И далее — стремительное погружение во мрак. Осень 1941-го. Почерк меняется, становится угловатым, рваным. Чернила — то чёрные, то коричневые (Марина с ужасом подумала, чем могли быть эти коричневые чернила), запись идёт то на обычной бумаге, то на оборотной стороне плаката «Болтун — находка для шпиона!».
«15 ноября 1941. Норма урезали. Рабочим — 400, нам — 250. Тоня с Тимофеем совсем плохи. Малыш плачет беззвучно, только губы синие дрожат. Я отдала им свою пайку. Голод — это физическая боль. Постоянная, ноющая, сводящая с ума. Живот будто прилип к позвоночнику».
«30 декабря 1941. Самый страшный Новый год. На улице лежат неубранные трупы, завёрнутые в простыни. Люди как тени. Видела сегодня на Сенной женщину, которая меняла золотую брошь на кусок хлеба с опилками. Брошь была красивая, в виде птицы. Её обменяли за секунду. Тоня заболела. Говорит, всё время видит накрытый стол из нашего довоенного прошлого. Бредит пирожными».
Настя сидела, подперев щёку кулаком. Насмешка с её лица исчезла. Она просто смотрела на пожелтевшую страницу, будто пыталась разглядеть за строчками то лицо, которое видела на фотографии.
— Двести пятьдесят грамм… — тихо проговорила она. — Это… меньше, чем пачка творога, которую я на завтрак съедаю.
— Это был не хлеб, Настя, — прошептала Марина. — Это была тёмная, липкая масса из целлюлозы, жмыха, опилок. И это было всё.
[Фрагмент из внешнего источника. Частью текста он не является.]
(* ===== verification/Prelude.v ===== *)
(** * Clawpot: a verification of the server, the guest agent and the client

    Clawpot runs untrusted workloads in Firecracker microVMs.  Its server
    (clawpot-server) creates and deletes VMs over gRPC, gives each an address on a
    private bridge, redirects all their traffic to proxies that ask an external
    authorization service before anything leaves the host, and logs what happens.
    An agent inside each VM (clawpot-agent) runs commands for the server, and a
    command-line client (clawpot-cli) calls the server and reads its log.

    ** The parts, and where they are modelled

    - Data of the language and of the libraries: this file (results, panics, the
      state monad, bytes and machine integers), [RustStr] (the string routines of
      the Rust standard library), [Addr] (std::net addresses, their text and its
      parser), [Json] (serde_json values), [Grpc] (tonic's status), [Sql] (the
      statements the two programs run, and what SQLite answers to them).
    - [World]: the outside world, one class of operations per foreign interface
      (files, processes, clocks, iptables, netlink, the TUN device, Firecracker's
      API, the guest agent, byte streams), and the laws that some theorems assume of
      them.  [SimWorld] is an in-memory host that satisfies the laws; every theorem
      that has a hypothesis has a witness evaluated on it or on a concrete value.
    - [IpAllocator]: clawpot-server/src/network/ip_allocator.rs.
    - [Lifecycle]: clawpot-common/src/vm/lifecycle.rs.
    - [FcConfig]: clawpot-common/src/firecracker/config.rs and models.rs.
    - [VmManager]: clawpot-common/src/firecracker/client.rs and vm/manager.rs.
    - [Network]: clawpot-server/src/network/ (iptables.rs, bridge.rs, tap.rs, mod.rs).
    - [Events]: clawpot-server/src/events/ (emitting and the background writer), and
      [EventQueries]: its tables and its read-only queries.
    - [AgentClient]: clawpot-server/src/agent/client.rs.
    - [Registry]: clawpot-server/src/vm/registry.rs.
    - [Service]: clawpot-server/src/grpc/service.rs, and the shutdown handler of
      clawpot-server/src/main.rs.
    - [Concurrency]: all requests and the shutdown interleaved, and calls dropped when
      their clients give up.  [System]: the requests that the DNS and HTTP proxies serve
      interleaved with them.
    - [ProxyProtocol], [Sni] (extract_sni of tls_mitm.rs), [AuthClient], [Llm],
      [DnsProxy], [HttpProxy] (with body_store.rs), [Ca] (ca.rs), [TlsProxy] (the
      rest of tls_mitm.rs) and [Listeners] (the accept loops of the three proxies):
      clawpot-server/src/proxy/.  [ProxyLog] is what the proofs about the DNS and
      HTTP proxies share; [DnsTcp] is about the TCP connections of the DNS proxy, and
      [HttpsPath] puts the TLS proxy before the HTTP proxy.
    - [Startup]: main of clawpot-server/src/main.rs, with [Telemetry]: telemetry.rs.
    - [Agent] (exec.rs, service.rs, main.rs) and [AgentStream] (stream.rs):
      clawpot-agent/src/.
    - [CliLogs] (commands/logs.rs) and [Cli] (main.rs and the other commands):
      clawpot-cli/src/.
    - [EventLog]: the tasks that emit events, the background writer, the database and
      the client that exports a session, put together.
    - [UnitTests], [LlmTests] and [EventTests]: the 49 unit tests of the sources as
      functions on the model, each evaluated to pass.

    A Rust struct is a record, an enum an inductive type; a function that can fail
    returns [result] with the chain of messages of its [anyhow::Error]; code that
    reads or changes something is a function [ST S A = S -> A * S] on the part [S] of
    the state it reaches (the manager, the server's shared memory, the world, or
    pairs of these); an index that can be out of range, or a loop that is cut off,
    returns in [outcome], which has [Panic] and [NoFuel].  The calls to the guest agent
    and the client's calls to the server have no time limit in the code and return in
    [option], where [None] is a call that never completes; what awaits one does not
    return.  Where tasks run at the
    same time ([Concurrency], [System], [EventLog], [AgentStream]) the program is a step relation on
    configurations.  Logging to stdout and tracing spans are left out; events written
    to the event store, and what the client prints, are not.

    ** How the parts interact

    [Startup] opens the event store, prepares the bridge, makes the certificate
    authority and the proxies, and then serves.  create_vm takes an address from the
    allocator, makes a TAP device and its rules ([Network]), starts Firecracker
    ([VmManager], which follows [Lifecycle] and sends the bodies of [FcConfig]), waits
    for the agent ([AgentClient]) and registers the VM ([Registry]); delete_vm and the
    shutdown handler undo it.  A TLS connection is terminated by [TlsProxy] with a
    certificate of [Ca] and passed on to the HTTP proxy behind a PROXY line
    ([ProxyProtocol], [HttpsPath]).  The proxies find the VM of a connection by its address
    ([Registry.find_by_ip]), ask [AuthClient] and forward or refuse, while VMs come and
    go ([System]).  All of them emit events ([Events]), which the background writer
    stores and the client reads from the database with queries of its own ([CliLogs],
    [EventLog]).  The client's exec goes through [Service.exec_vm] to
    [Agent.agent_exec] in the VM ([Cli]).

    ** What the theorems show

    - Addresses (C1, C2, C7-C9, C15, C25, C26): the bitmap allocator implements an
      abstract pool; under every interleaving of requests, shutdown and cancelled calls
      the addresses held are exactly those of registered VMs, of requests in progress
      and of the creations and deletions that were dropped, one owner each, the last
      kind absent while no client gives up a call and never given back (C1); so the
      lookup by address names the right VM, and every entry is a running VM with names
      and sizes in range; creating and deleting restore the pool on every path that
      returns, with one exception that C7 states.
    - Confinement (C3-C5, C14, C19, C20, C27-C30): the server serves only with
      the redirect and drop rules and the proxies in place; nothing is forwarded
      without a registered source and the permission for that very request, for a
      single query (C4), for a connection of the web proxies, plain or through the
      TLS proxy, which is attributed to the client that made it (C5), and in every
      history of the whole server, where the source is the one VM that had the
      address when the request was looked up (C3); authorization fails closed; API
      keys replace what the VM sent in requests to a provider's host and are added to
      no other, as long as the Host header has no user information (C20); TAP devices
      are attached and removed, with what is left when a step fails.
    - Certificates (C23, C24): one per domain, and an authority that restarts keep.
    - Processes (C16-C18, C40): the boot sequence, the graceful shutdown and the release
      of the hypervisor process on every path, the wait for the agent, which is bounded
      except in an attempt that never completes.
    - Commands (C12, C13, C22): a streamed command delivers its output in order and,
      once the process has ended, all of it with the exit code last; exec from client
      to guest and back, where a call may fail, be refused for its size or never be
      answered.
    - Wire formats (C6, C31-C35, C37, C38): round trips of SNI, PROXY line, DNS
      question and event streams; exact conditions for panics; DNS over TCP answers
      each query in order and always ends.
    - The log (C10, C11, C21, C39) and answers (C36): the running writer refines the
      function on batches, loses nothing that was sent before the close, and a close
      is answered; what tasks emitted is what the client exports; client and server
      queries agree and select what the filters say; responses are relayed.
    - Lemmas beside these: capacity and order of the allocator
      ([IpAllocator.allocate_capacity], [IpAllocator.allocate_round_robin]), accepted
      transitions ([Lifecycle.lifecycle_running_after_starting]), numbering of events
      ([Events.emit_all_in_order]), batches stored whole and in order
      ([Events.writer_stores_batches_in_order]), the exported table
      ([CliLogs.export_prints_session]), one HTTP request
      ([HttpProxy.http_forwards_only_authorized]) and one TLS connection
      ([TlsProxy.tls_connection_attributed]), DNS framing
      ([DnsProxy.dns_framing_round_trip]) and the totality of the question parser
      ([DnsProxy.parse_dns_question_total]), the cut vCPU count
      ([Service.create_vm_truncates_vcpus]), the accept loops
      ([Listeners.serve_loop_spec]), telemetry ([Telemetry.init_telemetry_run]).

    ** Bounds and fuel

    [AgentClient.ready_fuel] iterations bound the retry loop; under [ClockLaws] they
    are enough unless an attempt never completes, where no number is (C40).  The PROXY line is read in at most 257 steps because the code
    stops past 256 bytes (C33).  The label loop of the DNS parser and the extension
    loop of the SNI parser advance at least one byte each time, so the length of the
    input plus one is enough (C32, [DnsProxy.parse_dns_question_total]), and a TCP
    connection takes at most one turn more than it has bytes (C6).
    [wait_for_socket] has the 50 attempts of the code.  The accept loops consume a
    given list of turns, one per event of their select.  The step relation of [AgentStream] has no fuel: C12 proves that no run is
    infinite once the process has ended.  Nor has that of [EventLog], where each move
    of the writer after a close lowers [EventLog.moves_left]; tasks that never stop
    sending could keep it in its draining loop, as in the code.  Addresses and
    counters are integers with the wrap-around written out where the code can reach
    it (u8 casts, u16 lengths, u32 addresses, i64 ids).

    ** Assumptions

    Each handler's segments are atomic with respect to the shared memory, as the
    locks make them; between segments the world is arbitrary ([Concurrency], [System]).
    A handler whose client has gone is dropped by tonic at an await, where it has done
    to the registry and the allocator what its segments up to there do; the shutdown
    handler serves no client and is not dropped.  Foreign calls other than those that
    return in [option] are taken to complete.
    The writer's transaction is one step, because the tasks share only the channel
    with it ([EventLog]); the client reads what is committed, under ids that increase
    in the order of insertion (AUTOINCREMENT), and serde_json reads back the values
    that it wrote (hypotheses of C11).
    [Uuid::new_v4] does not repeat.  Hash maps are iterated in an unknown order.
    What is assumed of a library is a class of laws: [NetworkLaws] (iptables and
    netlink), [SqliteLaws] (statements of the writer), [SelectLaws] (what a SELECT
    answers), [ClockLaws], [UuidLaws], [DiskLaws] (files and the text of keys and
    certificates), [ConsoleLaws] and [StreamLaws] (what printing adds), [Traced],
    [NetTrace], [UpstreamTrace], [HttpTrace] and [TlsTrace] (which operations leave a
    trace), [TelemetryLaws] (one subscriber per process), [StartLaws] (what start-up
    leaves alone), [Deployment] (a call between client, server and agent is answered by
    its handler, with messages of up to tonic's default size, or fails, or is never
    answered), [ExecMessages] (an encoded answer is no shorter than the output in it).

    ** The unit tests

    The tests of the sources run on the model as they run on the program: the same
    calls on the same inputs, with the same assertions, as functions that panic when
    an assertion fails.  They check the definitions, not the program: a definition
    that departed from the code where a test looks would fail here.  Tests that need
    root run on [SimWorld], those of the event store on an in-memory SQLite
    ([EventTests]), and JSON is read by a small reader ([LlmTests]).

    ** Not modelled

    The code generated from the .proto files and the integration tests of it, the
    libraries themselves (rustls, rcgen, SQLite, hyper, tonic, clap, tokio's runtime,
    OpenTelemetry), and accessors that return a field.  All other code of the three programs is modelled, alone and composed
    where its parts interact. *)

From Stdlib Require Import ZArith Lia Ascii String.
From Stdlib Require Import Strings.Byte.
From stdpp Require Import base gmap strings list fin_maps sorting.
Она перелистнула ещё. И вдруг её палец замер на середине страницы. Запись от 12 февраля 1942 года. Почерк был едва различим, буквы плясали, но в каждой строчке чувствовалась бешеная, отчаянная энергия.
«12 февраля 1942. Не могу поверить. Не могу. Шла с пустыми санками от Тони (ей хуже, совсем не встаёт, Тимоша просто светится, как свечечка), сил нет, ноги не слушаются. Свернула в двор-колодец на Фонтанке, чтобы перевести дух. А там… у чёрного хода какого-то учреждения, яблоку негде упасть. И запах… Боже, запах! Настоящего хлеба! Мяса! Люди стояли с сумками, не похожие на нас. Не тени. У них были полные лица, они разговаривали, смеялись тихо. А потом из двери вышел человек в белом халате, с полотенцем на руке, и стал разносить в тарелках что-то горячее. Суп. Я видела кусок жира на поверхности. Я стояла, и слюна текла у меня изо рта ручьём, а внутри всё кричало. Это был «Особый распределитель». О них ходят слухи. Для избранных. Для начальства. Пока мы грызём столярный клей и варим ремни, они едят суп с мясом. Тоня умирает. А они ЕДЯТ СУП».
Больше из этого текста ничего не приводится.